Pseudohypoaldosteronism type 2 is usually diagnosed in adults. Like hyperaldosteronism, it produces hypertension associated with low plasma renin activity, and metabolic alkalosis associated with hypokalemia. This uniquely early and dramatic presentation was attributed to immaturity of the proximal renal tubule at 32 weeks gestation. Type 1 pseudohypoaldosteronism pha is a rare heterogeneous group of disorders characterised by resistance to aldosterone action. Full text full text is available as a scanned copy of the original print version. Pseudohypoaldosteronism is a condition characterized by salt loss in multiple organs in infancy. Pha2 is clinically characterised by hypertension, hyperkalaemia, metabolic acidosis and normal renal function. Despite two decades of its recorded history,1 pseudohypoaldosteronism is not listed in standard medical dictionaries among their more than 250 entries prefixed by pseudo. Pseudohypoaldosteronism type 2 genetic and rare diseases. Type 1 pseudohypoaldosteronism pha1 is a salt wasting syndrome caused by renal resistance to aldosterone. Download fulltext pdf clinical features and molecular basis of pseudohypoaldosteronism type 1 article pdf available in clinical pediatric endocrinology 263. Other associated findings in both children and adults include hyperchloremia, metabolic acidosis, and suppressed plasma renin levels. Pseudohypoaldosteronism pha comprises a heterogeneous group of disorders of electrolyte metabolism characterized by an apparent state of renal tubular unresponsiveness or resistance to the action of aldosterone.
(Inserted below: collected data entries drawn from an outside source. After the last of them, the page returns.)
Context (Hm : manifest_distinct).
Lemma entity_ok name e : entity m name = Ok e ↔ e ∈ data_contract m ∧ entity_name e = name.
Proof.
  unfold entity. rewrite ok_or_ok_iff. split.
  - intros [Hin Hn]%find_some. apply bool_decide_eq_true in Hn. by rewrite list_elem_of_In.
  - intros [Hin Hn]. destruct (List.find _ _) as [e'|] eqn:Hf.
    + apply find_some in Hf as [Hin' Hn']. apply bool_decide_eq_true in Hn'. rewrite <-list_elem_of_In in Hin'. f_equal. pose proof (md_entities Hm) as Hnd.
      apply list_elem_of_lookup in Hin as [i Hi], Hin' as [j Hj]. rewrite NoDup_alt in Hnd.
      assert (i = j) as -> by (apply (Hnd i j name); rewrite list_lookup_fmap, ?Hi, ?Hj; cbn; congruence). congruence.
    + rewrite list_elem_of_In in Hin. apply (find_none _ _ Hf) in Hin. by apply bool_decide_eq_false in Hin.
Qed.
Lemma link_entity e f t : link m e f = Ok t → entity m (entity_name t) = Ok t.
Proof. unfold link. intros H. inv_ok. subst. apply entity_ok. match goal with H : entity m _ = Ok _ |- _ => apply entity_ok in H as [? _] end. done. Qed.
Lemma named_first e f : e ∈ data_contract m → f ∈ entity_fields e → named (fname f) e = Some f.
Proof.
  intros He Hf. pose proof (md_fields Hm e He) as Hnd. unfold named. induction (entity_fields e) as [|g fs IH]; [by apply elem_of_nil in Hf|]. cbn in *.
  apply NoDup_cons in Hnd as [Hni Hnd]. apply elem_of_cons in Hf as [->|Hf]; [by rewrite bool_decide_eq_true_2|]. rewrite bool_decide_eq_false_2; [by apply IH|]. intros He'. apply Hni. rewrite He'. by apply list_elem_of_fmap_2.
Qed.
(** The link through which a row is owned is the one [owner_parent] names. *)
Lemma owner_link e c parent t : e ∈ data_contract m → owner_field e = Some c → owner_parent e = Some parent → owned_link m e c = Ok t → entity m parent = Ok t.
Proof.
  intros He Hc Hp Hl. unfold owner_field in Hc. unfold owner_parent in Hp. destruct (owner_column e) as [f|] eqn:Hf; [|done]. cbn in Hc, Hp. injection Hc as <-.
  assert (f ∈ entity_fields e) as Hin by (unfold owner_column in Hf; apply find_some in Hf as [? _]; by apply list_elem_of_In).
  destruct (references f) as [r|] eqn:Hr; [|done]. cbn in Hp. unfold owned_link in Hl. inv_ok. subst a. unfold link in Hok. rewrite (named_first e f He Hin) in Hok. cbn in Hok.
  rewrite Hr in Hok. destruct (bool_decide (field_type f = "entity_link")); [|done]. cbn in Hok, Hp. destruct (is_local (ref_entity r)); [|done]. injection Hp as <-. cbn in Hok. inv_ok. congruence.
Qed.
Lemma follow_cons j joins row l : l ∈ follow data (j :: joins) row ↔ ∃ v p, row !! j_link j = Some v ∧ p ∈ data (j_table j) ∧ p !! j_key j = Some v ∧ l ∈ follow data joins p.
Proof.
  cbn. rewrite elem_concat_map. split.
  - intros (p & [Hp (v & H1 & H2)%eq_sql_true]%elem_filter & Hl). by exists v, p.
  - intros (v & p & H1 & Hp & H2 & Hl). exists p. split; [|done]. apply elem_filter. split; [done|]. apply eq_sql_true. by exists v.
Qed.
Lemma owner_joins_owned start fuel visited e joins root ty : e ∈ data_contract m → owner_joins m start fuel visited e = Ok (joins, root, ty) →
  (∀ row w, (∃ l, l ∈ follow data joins row ∧ l !! root = Some w) ↔ owned_by e row w) ∧ (ty = "text" ↔ text_rooted e).
Proof.
  revert visited e joins root ty. induction fuel as [|fuel IH]; intros visited e joins root ty He Hj; [done|]. cbn [owner_joins] in Hj. inv_ok.
  destruct (owner_parent e) as [parent|] eqn:Hp; [|inv_ok].
  - inv_ok. destruct a2 as [[js root'] ty']. inv_ok. simplify_eq. pose proof (owner_link e a0 parent a1 He Hok0 Hp Hok1) as Hent. pose proof (proj1 (entity_ok _ _) Hent) as [Hin Hname].
    destruct (IH _ _ _ _ _ Hin Hok2) as [IH1 IH2]. split.
    + intros row w. split.
      * intros (l & Hl & Hw). apply follow_cons in Hl as (v & p & H1 & H2 & H3 & H4). cbn in *. eapply owned_through; try done. apply IH1. by exists l.
      * intros Ho. inversion Ho as [? ? c ? Hc Hpn|? ? c v parent' target p ? Hc Hp' Hv He' Hpin Hpk Ho']; [congruence|]. assert (c = a0) as -> by congruence. assert (parent' = parent) as -> by congruence. assert (target = a1) as -> by congruence.
        apply IH1 in Ho' as (l & Hl & Hw). exists l. split; [|done]. apply follow_cons. by exists v, p.
    + rewrite IH2. split; [by eapply text_through|]. intros Ht. inversion Ht as [|? parent' target Hp' He' Ht']; [congruence|]. assert (parent' = parent) as -> by congruence. by assert (target = a1) as -> by congruence.
  - simplify_eq. split.
    + intros row w. cbn. split.
      * intros (l & ->%list_elem_of_singleton & Hw). by eapply owned_direct.
      * intros Ho. inversion Ho as [? ? c ? Hc Hpn Hw|? ? c v parent' target p ? Hc Hp' Hv He' Hpin Hpk Ho']; [|congruence]. subst. exists row. split; [by apply list_elem_of_singleton|congruence].
    + destruct (bool_decide (field_type <$> named root e = Some "text")) eqn:Ht.
      * apply bool_decide_eq_true in Ht. split; [|done]. intros _. destruct (named root e) as [f|] eqn:Hf; [|done]. cbn in Ht. injection Ht as Ht. by eapply text_direct.
      * apply bool_decide_eq_false in Ht. split; [done|]. intros Hx. inversion Hx as [? c f Hc Hpn Hf Hft|? parent' target Hp' He' Ht']; [|congruence]. subst. exfalso. apply Ht.
        assert (c = root) as -> by congruence. rewrite Hf. cbn. by rewrite Hft.
Qed.
Lemma join_rows_elem start joins r l : (r, l) ∈ join_rows data start joins ↔ r ∈ data start ∧ l ∈ follow data joins r.
Proof.
  unfold join_rows. rewrite elem_concat_map. split.
  - intros (r' & Hr & (l' & [= <- <-] & Hl)%list_elem_of_fmap). done.
  - intros [Hr Hl]. exists r. split; [done|]. by apply list_elem_of_fmap_2.
Qed.
Lemma path_ok start prefix p : path m start prefix = Ok p → ∃ e, entity m start = Ok e ∧ pt_start p = start ∧ pt_key p = primary e ∧
  (∀ r w, (∃ l, (r, l) ∈ path_rows data p ∧ l !! pt_owner p = Some w) ↔ r ∈ data start ∧ owned_by e r w) ∧ (pt_type p = "text" ↔ text_rooted e).
Proof.
  unfold path. intros Hp. inv_ok. destruct a0 as [[joins root] ty]. inv_ok. subst p. exists a. cbn. split_and!; try done; pose proof (proj1 (entity_ok _ _) Hok) as [Hin _];
    destruct (owner_joins_owned _ _ _ _ _ _ _ Hin Hok0) as [H1 H2]; [|done].
  intros r w. unfold path_rows. cbn. rewrite <-H1. split.
  - intros (l & [Hr Hl]%join_rows_elem & Hw). eauto.
  - intros [Hr (l & Hl & Hw)]. exists l. by rewrite join_rows_elem.
Qed.
Lemma via_joins_leads visited e via joins last : via_joins m visited e via = Ok (joins, last) →
  (∀ row k, (∃ l, l ∈ follow data joins row ∧ l !! primary last = Some k) ↔ leads via e row k) ∧ (via ≠ [] → entity m (entity_name last) = Ok last).
Proof.
  revert visited e joins last. induction via as [|f via IH]; intros visited e joins last Hj; cbn [via_joins] in Hj.
  - inv_ok. simplify_eq. split; [|done]. intros row k. cbn. split.
    + intros (l & ->%list_elem_of_singleton & Hk). by constructor.
    + intros Hl. inversion Hl; subst. exists row. split; [by apply list_elem_of_singleton|done].
  - inv_ok. destruct a3 as [js la]. inv_ok. simplify_eq. destruct (IH _ _ _ _ Hok3) as [IH1 IH2]. split.
    + intros row k. split.
      * intros (l & (v & p & H1 & H2 & H3 & H4)%follow_cons & Hk). cbn in *. eapply leads_on; try done. apply IH1. eauto.
      * intros Hl. inversion Hl as [|? ? ? ? next v p ? Hlk Hv Hpin Hpk Hl']; subst. assert (next = a0) as -> by congruence. apply IH1 in Hl' as (l & Hl' & Hk). exists l. split; [|done].
        apply follow_cons. by exists v, p.
    + intros _. destruct via as [|g via]; [|by apply IH2]. cbn in Hok3. inv_ok. simplify_eq. by eapply link_entity.
Qed.
Lemma resource_path_ok se t p : entity m (entity_name se) = Ok se → resource_path m se t = Ok p →
  ∃ e, entity m (st_entity t) = Ok e ∧ rp_start p = st_entity t ∧ rp_key p = primary e ∧ rp_resource p = primary se ∧
  ∀ r k, (∃ l, (r, l) ∈ join_rows data (rp_start p) (rp_joins p) ∧ l !! rp_resource p = Some k) ↔ r ∈ data (st_entity t) ∧ leads (st_via t) e r k.
Proof.
  intros Hse Hp. unfold resource_path in Hp. inv_ok. destruct a2 as [joins last]. inv_ok. subst p. destruct (via_joins_leads _ _ _ _ _ Hok2) as [H1 H2].
  apply negb_true_iff, orb_false_iff in Hok as [Hne _]. apply bool_decide_eq_false in Hne. apply bool_decide_eq_true in Hok3.
  assert (last = se) as -> by (specialize (H2 Hne); rewrite Hok3, Hse in H2; congruence).
  pose proof (proj1 (entity_ok _ _) Hok0) as [_ Hn]. exists a0. cbn. split_and!; try done.
  intros r k. rewrite <-H1. split.
  - intros (l & [Hr Hl]%join_rows_elem & Hk). rewrite Hn in Hr. eauto.
  - intros [Hr (l & Hl & Hk)]. exists l. by rewrite join_rows_elem, Hn.
Qed.
Fixpoint andThen {S A B : Type} (p : Proc S A) (k : A → Proc S B) : Proc S B :=
  match p with
  | Stop a => k a
  | Step f => Step (λ x, let '(x', p') := f x in (x', andThen p' k))
  end.
Definition andOk {S A B : Type} (p : Proc S (result RuntimeError A)) (k : A → Proc S (result RuntimeError B)) : Proc S (result RuntimeError B) :=
  andThen p (λ r, match r with Ok a => k a | Err e => Stop (Err e) end).
Lemma runs_andThen {S A B : Type} (step : S → S → Prop) (p : Proc S A) (k : A → Proc S B) x x' b : runs step (andThen p k) x x' b → ∃ a x1, runs step p x x1 a ∧ runs step (k a) x1 x' b.
Proof.
  revert x. induction p as [a|f IH] using proc_ind; intros x Hr; cbn [andThen] in Hr; [exists a, x; split; [by constructor|done]|].
  inversion Hr as [|g y x1 x2 p y' r H1 H2 H3]; subst. destruct (f x1) as [x3 p3] eqn:E. injection H2 as -> <-. specialize (IH x1). rewrite E in IH. destruct (IH _ H3) as (a & x4 & Ha & Hk).
  exists a, x4. split; [by econstructor|done].
Qed.

(** What becomes of a transaction: it commits, it is refused or broken off and nothing of it
    stays, or it commits and the answer is lost. *)
Inductive TxFate := Commits | Refused (e : RuntimeError) | Lost (e : RuntimeError).
Definition tx_error (t : TxFate) : option RuntimeError := match t with Commits => None | Refused e | Lost e => Some e end.
(** What the steps of an installation come to: the answers of the database, of an extension
    or of a service to those about other tables, of which one that has nothing to do is
    [Ok], and the fates of the transactions. *)
Record Outcomes := {
  o_lock : result RuntimeError unit; o_preflight : result RuntimeError unit; o_load : result RuntimeError unit; o_changed : TxFate; o_active : result RuntimeError unit; o_deactivated : TxFate;
  o_tables : result RuntimeError unit; o_registered : TxFate; o_extensions : result RuntimeError unit; o_keys : result RuntimeError unit; o_crons : result RuntimeError unit;
  o_webhooks : result RuntimeError unit; o_actions : result RuntimeError unit; o_installed : result RuntimeError unit; o_permissions : result RuntimeError unit; o_activated : TxFate }.

Section Lifecycle.
Context (value_of : string → JsonValue).
Definition with_apps (f : gmap string AppRow → gmap string AppRow) (y : Sys) : Sys :=
  {| sgov := sgov y; app_installations := app_installations y; apps := f (apps y); cross_app_collection_grants := cross_app_collection_grants y; publications := publications y;
     public_principals := public_principals y; action_approvals := action_approvals y; backend_releases := backend_releases y |}.
Definition set_base (y : Sys) (x : XState) : XState := {| base := y; installations := installations x; grants := grants x; history := history x |}.
Definition register_app (app text : string) (x : XState) : XState * result RuntimeError unit :=
  (set_base (with_apps (λ m, <[app := {| a_status := match m !! app with Some r => a_status r | None => "installed" end; a_manifest := text |}]> m) (base x)) x, Ok tt).
Definition load_manifest_json (app : string) (x : XState) : option string := a_manifest <$> apps (base x) !! app.
(** The transaction of a manifest that differs: the release is another, and what was
    approved of the app no longer is. *)
Definition revise (app : string) (revision : uuid) (y : Sys) : Sys :=
  {| sgov := sgov y; app_installations := app_installations y; apps := apps y; cross_app_collection_grants := cross_app_collection_grants y; publications := publications y;
     public_principals := public_principals y; action_approvals := action_approvals y;
     backend_releases := map (λ b, if bool_decide (br_app_id b = app) then {| br_app_id := br_app_id b; br_revision := revision; br_digest := br_digest b |} else b) (backend_releases y) |}.
Definition manifest_changed (app : string) (revision : uuid) (x : XState) : XState * result RuntimeError unit := (set_base (revoke_app app (revise app revision (base x))) x, Ok tt).
Definition changed (previous : option string) (text : string) : bool := match previous with Some p => negb (bool_decide (value_of p = value_of text)) | None => false end.
Definition rotated (previous : option string) (text : string) : bool := match previous with Some p => negb (same_governance_contract (value_of p) (value_of text)) | None => false end.
Definition runtime {A : Type} (r : result ApiError A) : result RuntimeError A := map_err (λ _, Ident.Schema "cross-app grants") r.
Definition answers (r : result RuntimeError unit) : XProc (result RuntimeError unit) := query (λ _, r).

Definition settle {A : Type} (t : TxFate) (f : XState → XState * result RuntimeError A) : XProc (result RuntimeError A) :=
  atomic (match t with Commits => f | Refused e => λ x, (x, Err e) | Lost e => λ x, ((f x).1, Err e) end).
Definition deactivation (app : string) (actor : option uuid) (reason : string) (x : XState) : XState * result RuntimeError unit :=
  let '(x', r) := deactivate_installation_tx app actor reason x in (x', runtime r).

(** The steps after the old authority is revoked. *)
Definition install_body (app text : string) (installation : uuid) (o : Outcomes) : XProc (result RuntimeError unit) :=
  andOk (answers (o_tables o)) (λ _,
  andOk (settle (o_registered o) (register_app app text)) (λ _,
  andOk (answers (o_extensions o)) (λ _,
  andOk (answers (o_keys o)) (λ _,
  andOk (answers (o_crons o)) (λ _,
  andOk (answers (o_webhooks o)) (λ _,
  andOk (answers (o_actions o)) (λ _,
  andOk (answers (o_installed o)) (λ _,
  andOk (answers (o_permissions o)) (λ _,
  andOk (settle (o_activated o) (register_installation_tx app installation)) (λ _, Stop (Ok tt))))))))))).
Definition REVOKED : string := "installation failed; previous cross-app authority remains revoked; reinstall successfully and obtain new grant approvals: ".
(** [validated]: what [validate_manifest] answered; [text]: the manifest as stored. *)
Definition install_app (validated : result RuntimeError unit) (app text : string) (user revision installation : uuid) (o : Outcomes) : XProc (result RuntimeError unit) :=
  match validated with
  | Err e => Stop (Err e)
  | Ok _ =>
      andOk (answers (o_lock o)) (λ _,
      andOk (answers (o_preflight o)) (λ _,
      andOk (answers (o_load o)) (λ _,
      andThen (query (load_manifest_json app)) (λ previous,
      andOk (if changed previous text then settle (o_changed o) (manifest_changed app revision) else Stop (Ok tt)) (λ _,
      andOk (if negb (rotated previous text) && changed previous text then answers (o_active o) else Stop (Ok tt)) (λ _,
      andThen (if negb (rotated previous text) && changed previous text then query (λ x, bool_decide (is_Some (active_of app x))) else Stop false) (λ cosmetic,
      if cosmetic then settle (o_registered o) (register_app app text)
      else
        andOk (if rotated previous text then settle (o_deactivated o) (deactivation app (Some user) "application manifest updated") else Stop (Ok tt)) (λ _,
        andThen (install_body app text installation o) (λ r,
        Stop (match r with Err e => if rotated previous text then Err (RuntimeConflict (REVOKED +:+ runtime_error_text e)) else Err e | Ok _ => Ok tt end))))))))))
  end.
Record Removals := { r_lock : result RuntimeError unit; r_revoked : TxFate; r_crons : result RuntimeError unit; r_rest : result RuntimeError unit; r_gone : TxFate }.
Definition uninstall_app (app : string) (actor : option uuid) (o : Removals) : XProc (result RuntimeError unit) :=
  andOk (answers (r_lock o)) (λ _,
  andOk (settle (r_revoked o) (deactivation app actor "application uninstalled")) (λ _,
  andOk (answers (r_crons o)) (λ _,
  andOk (answers (r_rest o)) (λ _,
  settle (r_gone o) (λ x, (set_base (with_apps (delete app) (base x)) x, Ok tt)))))).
Download pdf check for updates abstractexcerpt full text pdf related cases summary. Multiple target involvement in pseudohypoaldosteronism. Pseudohypoaldosteronism symptoms, diagnosis, treatments. Patients typically present in the newborn period, improve with age, and usually become asymptomatic without treatment. If you have problems viewing pdf files, download the latest version of adobe reader. Genetic testing for pseudohypoaldosteronism, other and. It is manifested by hyperkalemia, metabolic acidosis, and a normal glomerular filtration rate gfr. Pseudohypoaldosteronism type 1 pha1 is a condition characterized by problems regulating the amount of sodium in the body.
Pseudohypoaldosteronism type 2 pha2 is caused by problems that affect regulation of the amount of sodium and potassium in the body. However, the condition is due to a failure of response to aldosterone, and levels of aldosterone are actually elevated, due to a lack of feedback inhibition. Introduction we present the case of a 5monthold girl with duodenal web masquerading as pseudohypoaldosteronism pha. Clinical and molecular features of type 1 pseudohypoaldosteronism. Pseudohypoaldosteronism pha is a term applied to a heterogeneous group of rare disorders linked by association with hyperkalaemia, metabolic acidosis, normal glomerular function and apparent renal tubular unresponsiveness or resistance to mineralocorticoids. Pdf type 1 pseudohypoaldosteronism pha is a rare heterogeneous group of. A read is counted each time someone views a publication summary such as the title, abstract, and list of authors, clicks on a figure, or views or downloads the fulltext.